(** [try: ... except Exception as e: return jsonify({"error": str(e)}), 400] *)
Definition try400 {A : Type} (r : result (Response A)) : Response A :=
  match r with
  | Ok resp => resp
  | Raise e => Bad400 e
  end.

(** A view without [try]: Flask answers 500 when it raises. *)
Definition or500 {A : Type} (r : result A) : Response A :=
  match r with
  | Ok body => Ok200 body
  | Raise _ => Error500
  end.

(** [metrics.get(key)] on whatever [json.load] returned. *)
Definition json_get (j : json) (key : string) : result json :=
  match j with
  | JObj d => Ok (default JNull (dict_get key d))
  | _ => Raise "AttributeError: object has no attribute 'get'"
  end.

(** The block shared by three views:
    [if os.path.exists(METRICS_PATH): metrics = json.load(f);
     active_model = metrics.get("current_model")]. *)
Definition load_metrics (files : Disk) (default_metrics : json)
    : result (json * json) :=
  match metrics_json files with
  | None => Ok (default_metrics, JNull)
  | Some loaded =>
      metrics ← loaded;
      active_model ← json_get metrics "current_model";
      Ok (metrics, active_model)
  end.

(** ** /api/health *)

Record HealthBody : Type := mkHealthBody {
  status : string;
  model_loaded : bool;
  health_active_model : json
}.

Definition health (srv : Server) : Response HealthBody * Server :=
  (or500 (r ← load_metrics (disk srv) JNull;
          Ok {| status := "ok"; model_loaded := true;
                health_active_model := r.2 |}),
   srv).

(** ** /api/dashboard *)

(** [t <= n] on a cell: NaN compares false, a string raises. *)
Definition cell_le (t : cell) (n : Q) : result bool :=
  match t with
  | CNum q => Ok (Qle_bool q n)
  | CNaN => Ok false
  | CStr _ => Raise "TypeError: '<=' not supported between instances of 'str' and 'int'"
  end.

Definition tenure_bucket (t : cell) : result string :=
  b ← cell_le t 12;
  if b : bool then Ok "0-12"
  else b' ← cell_le t 24;
       if b' : bool then Ok "13-24" else Ok "25+".

Definition monthly_bucket (m : cell) : result string :=
  b ← cell_le m 50;
  if b : bool then Ok "0-50"
  else b' ← cell_le m 100;
       if b' : bool then Ok "51-100" else Ok "101+".

(** Code that reads and assigns the global [df] and may raise half-way. *)
Definition Handler (A : Type) : Type := DataFrame → result A * DataFrame.

Definition h_ret {A : Type} (a : A) : Handler A := λ d, (Ok a, d).
Definition h_bind {A B : Type} (m : Handler A) (f : A → Handler B) : Handler B :=
  λ d, match m d with
       | (Ok a, d') => f a d'
       | (Raise e, d') => (Raise e, d')
       end.
(** Evaluate an expression over the current [df]. *)
Definition h_read {A : Type} (f : DataFrame → result A) : Handler A :=
  λ d, (f d, d).
(** [df[c] = series] *)
Definition h_assign (c : string) (v : list cell) : Handler unit :=
  λ d, (Ok tt, set_col c v d).

Notation "x ⇐ m ; k" := (h_bind m (λ x, k))
  (at level 20, m at level 100, k at level 200, only parsing, right associativity).

Record DashboardBody : Type := mkDashboardBody {
  contract : gmap cell cell;
  tenure : gmap cell cell;
  monthly : gmap cell cell;
  dashboard_metrics : json;
  dashboard_active_model : json
}.

Definition dashboard_body (files : Disk) : Handler DashboardBody :=
  contract_rates ⇐ h_read (groupby_mean "Contract" "Churn");
  buckets ⇐ h_read (apply_col "tenure" tenure_bucket);
  _ ⇐ h_assign "TenureBucket" (map CStr buckets);
  tenure_rates ⇐ h_read (groupby_mean "TenureBucket" "Churn");
  buckets' ⇐ h_read (apply_col "MonthlyCharges" monthly_bucket);
  _ ⇐ h_assign "MonthlyBucket" (map CStr buckets');
  monthly_rates ⇐ h_read (groupby_mean "MonthlyBucket" "Churn");
  r ⇐ h_read (λ _, load_metrics files (JObj []));
  h_ret {| contract := contract_rates; tenure := tenure_rates;
           monthly := monthly_rates; dashboard_metrics := r.1;
           dashboard_active_model := r.2 |}.

Definition dashboard (srv : Server) : Response DashboardBody * Server :=
  let '(r, df') := dashboard_body (disk srv) (df srv) in
  (or500 r, {| model := model srv; df := df'; disk := disk srv |}).

(** ** /api/feature-importance *)

(** [key in metrics] for a dict with string keys. *)
Definition py_in (key : json) (d : list (string * json)) : result bool :=
  match key with
  | JStr s => Ok (bool_decide (is_Some (dict_get s d)))
  | JArr _ | JObj _ => Raise "TypeError: unhashable type"
  | _ => Ok false
  end.

Record ImportanceBody : Type := mkImportanceBody {
  importance_active_model : json;
  importance_feature_importance : json
}.

(** [metrics[active_model].get("feature_importance", {})] *)
Definition entry_importance (key : json) (d : list (string * json))
    : result json :=
  match key with
  | JStr s =>
      match dict_get s d with
      | Some (JObj entry) =>
          Ok (default (JObj []) (dict_get "feature_importance" entry))
      | Some _ => Raise "AttributeError: object has no attribute 'get'"
      | None => Raise ("KeyError: " ++ s)
      end
  | _ => Raise "KeyError"
  end.

Definition feature_importance_body (files : Disk) : result ImportanceBody :=
  match metrics_json files with
  | None =>
      Ok {| importance_active_model := JNull;
            importance_feature_importance := JObj [] |}
  | Some loaded =>
      metrics ← loaded;
      active_model ← json_get metrics "current_model";
      fi ← match metrics with
           | JObj d =>
               found ← (if truthy active_model then py_in active_model d
                        else Ok false);
               if found : bool then entry_importance active_model d
               else Ok (JObj [])
           | _ => Ok (JObj [])
           end;
      Ok {| importance_active_model := active_model;
            importance_feature_importance := fi |}
  end.

Definition feature_importance (srv : Server) : Response ImportanceBody * Server :=
  (or500 (feature_importance_body (disk srv)), srv).

Record PredictBody : Type := mkPredictBody {
  prediction : Z;
  probability : Q
}.

Record ExplainBody : Type := mkExplainBody {
  features : list (string * cell);
  shap_values : list Q;
  base_value : Q
}.

Record Upload : Type := mkUpload {
  filename : string;
  stream : string
}.

Record BatchBody : Type := mkBatchBody {
  predictions : list (list (string * cell));
  batch_feature_importance : list (string * Q)
}.

Section Views.
(** [pd.DataFrame([data])], [pd.read_csv(file)], [shap.Explainer(clf, X)] *)
Variable pd_DataFrame : list json → result DataFrame.
Variable pd_read_csv : Upload → result DataFrame.
Variable shap_Explainer :
  Classifier → Matrix → result (Matrix → result Explanation).

(** ** /api/predict *)
Definition predict (srv : Server) (data : json) : Response PredictBody * Server :=
  (try400 (
     df_input ← pd_DataFrame [data];
     preds ← pl_predict (model srv) df_input;
     pred ← first preds;
     proba ← pl_predict_proba (model srv) df_input;
     row ← first proba;
     prob ← second row;
     Ok (Ok200 {| prediction := pred; probability := prob |})),
   srv).

(** ** /api/explain *)
Definition explain (srv : Server) (data : json) : Response ExplainBody * Server :=
  (try400 (
     df_input ← pd_DataFrame [data];
     X_transformed ← transform (pre (model srv)) df_input;
     explainer ← shap_Explainer (clf (model srv)) X_transformed;
     sv ← explainer X_transformed;
     record ← first (to_records df_input);
     vals ← first (values sv);
     base ← first (base_values sv);
     Ok (Ok200 {| features := record; shap_values := vals;
                  base_value := base |})),
   srv).

(** ** /api/batch-predict *)

(** The inner [try] block. *)
Definition shap_batch (srv : Server) (df_input : DataFrame)
    : result (list (string * Q)) :=
  X_transformed ← transform (pre (model srv)) df_input;
  explainer ← shap_Explainer (clf (model srv)) X_transformed;
  sv ← explainer X_transformed;
  feature_names ← pre_get_feature_names_out (pre (model srv));
  Ok (dict_of (zip feature_names (abs_mean_0 sv))).

Definition batch_predict (srv : Server) (files : list (string * Upload))
    : Response BatchBody * Server :=
  (try400 (
     match dict_get "file" files with
     | None => Ok (Bad400 "No file uploaded")
     | Some file =>
         raw ← pd_read_csv file;
         let df_input := strip_columns raw in
         if df_empty df_input then Ok (Bad400 "Uploaded CSV is empty")
         else
           preds ← pl_predict (model srv) df_input;
           proba ← pl_predict_proba (model srv) df_input;
           probs ← column1 proba;
           results ← set_col_list "prediction"
                       (map (λ p, CNum (inject_Z p)) preds) df_input;
           results ← set_col_list "probability" (map CNum probs) results;
           let feature_importance :=
             match shap_batch srv df_input with
             | Ok d => d
             | Raise _ => []
             end in
           Ok (Ok200 {| predictions := to_records results;
                        batch_feature_importance := feature_importance |})
     end),
   srv).
End Views.

End App.

(** * Vocabulary of the statements *)

(** [dict(pairs)] continued from a dict that already has entries. *)
Definition dict_fold {V : Type} (pairs acc : list (string * V))
    : list (string * V) :=
  fold_left (λ d p, dict_set p.1 p.2 d) pairs acc.

(** The order [sorted] establishes. *)
Definition key_le (x y : string * Q) : Prop :=
  (Trainer.sort_key x <= Trainer.sort_key y)%Q.

(** [metrics] has an entry of the trainer's making under [n]. *)
Definition has_entry (n : string) (ms : list (string * json)) : Prop :=
  ∃ a c fi, dict_get n ms = Some (Trainer.metrics_entry a c fi).

(** Whenever a best model is held, its name is one of [N] and [metrics]
    has that family's entry. *)
Definition best_recorded (N : list string) (st : Trainer.State) : Prop :=
  ∀ m, Trainer.best_model st = Some m →
       ∃ n, Trainer.best_model_name st = Some n ∧ n ∈ N ∧
            has_entry n (Trainer.metrics st).

(** Every column labelled [c] holds [v], and there is one. *)
Definition assigned (c : string) (v : list cell) (d : DataFrame) : Prop :=
  existsb (labelled c) (columns d) = true ∧
  Forall (λ p, labelled c p = true → p = (c, v)) (columns d).


(** A column under neither bucket label. *)
Definition other_column (p : string * list cell) : bool :=
  negb (labelled "TenureBucket" p) && negb (labelled "MonthlyBucket" p).

(** The values of the rows keyed [k], in row order. *)
Definition group_of (k : cell) (rows : list (cell * cell)) : list cell :=
  (List.filter (λ p, bool_decide (p.1 = k)) rows).*2.

(** A label as [map_yes_no] leaves it when the source had "Yes" or "No". *)
Definition label01 (c : cell) : Prop := c = CNum 0 ∨ c = CNum 1.

Definition labels_normalized (d : DataFrame) : Prop :=
  ∃ vs, get_col "Churn" d = Ok vs ∧ Forall label01 vs.

(** A churn rate: a number in [0,1]. *)
Definition rate (r : cell) : Prop := ∃ q, r = CNum q ∧ (0 <= q <= 1)%Q.

(** Every column has one cell per row of the index. *)
Definition well_formed (d : DataFrame) : Prop :=
  Forall (λ p, length p.2 = index_len d) (columns d).

(** The mask of the rows cleaning keeps, read off the raw "TotalCharges". *)
Definition kept (parse : string → option Q) (total : list cell) : list bool :=
  map (λ x, negb (is_nan (to_numeric parse x))) total.

(** The pairs of one magnitude, in the order they occur. *)
Definition of_magnitude (k : Q) (l : list (string * Q)) : list (string * Q) :=
  List.filter (λ x, Qeq_bool (Qabs x.2) k) l.

(** * A small concrete run

    Stand-ins for the library calls, a four-row dataset and the requests
    the statements below are exercised on. *)

Module Demo.

Definition preprocessor : Preprocessor :=
  {| transformers_ :=
       [ ("num", OtherTransformer, ["tenure"; "MonthlyCharges"]);
         ("cat",
          OneHotEncoder
            (λ cols, Ok (flat_map (λ c, [c ++ "_No"; c ++ "_Yes"]) cols)),
          ["Partner"]) ];
     transform := λ d, Ok (replicate (index_len d) [1; 0; 1; 0]%Q);
     pre_get_feature_names_out :=
       Ok ["num__tenure"; "num__MonthlyCharges";
           "cat__Partner_No"; "cat__Partner_Yes"] |}.

(** A fitted pipeline that gives every row the churn probability [p]. *)
Definition pipeline (c : Classifier) (p : Q) : Pipeline :=
  {| pre := preprocessor;
     clf := c;
     pl_predict := λ d, Ok (replicate (index_len d) (if Qle_bool (1 # 2) p then 1 else 0)%Z);
     pl_predict_proba := λ d, Ok (replicate (index_len d) [1 - p; p]%Q) |}.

==============================

The word "under" appears in some of the lines above. Copy those lines.

(** [metrics] has an entry of the trainer's making under [n]. *)
(** A column under neither bucket label. *)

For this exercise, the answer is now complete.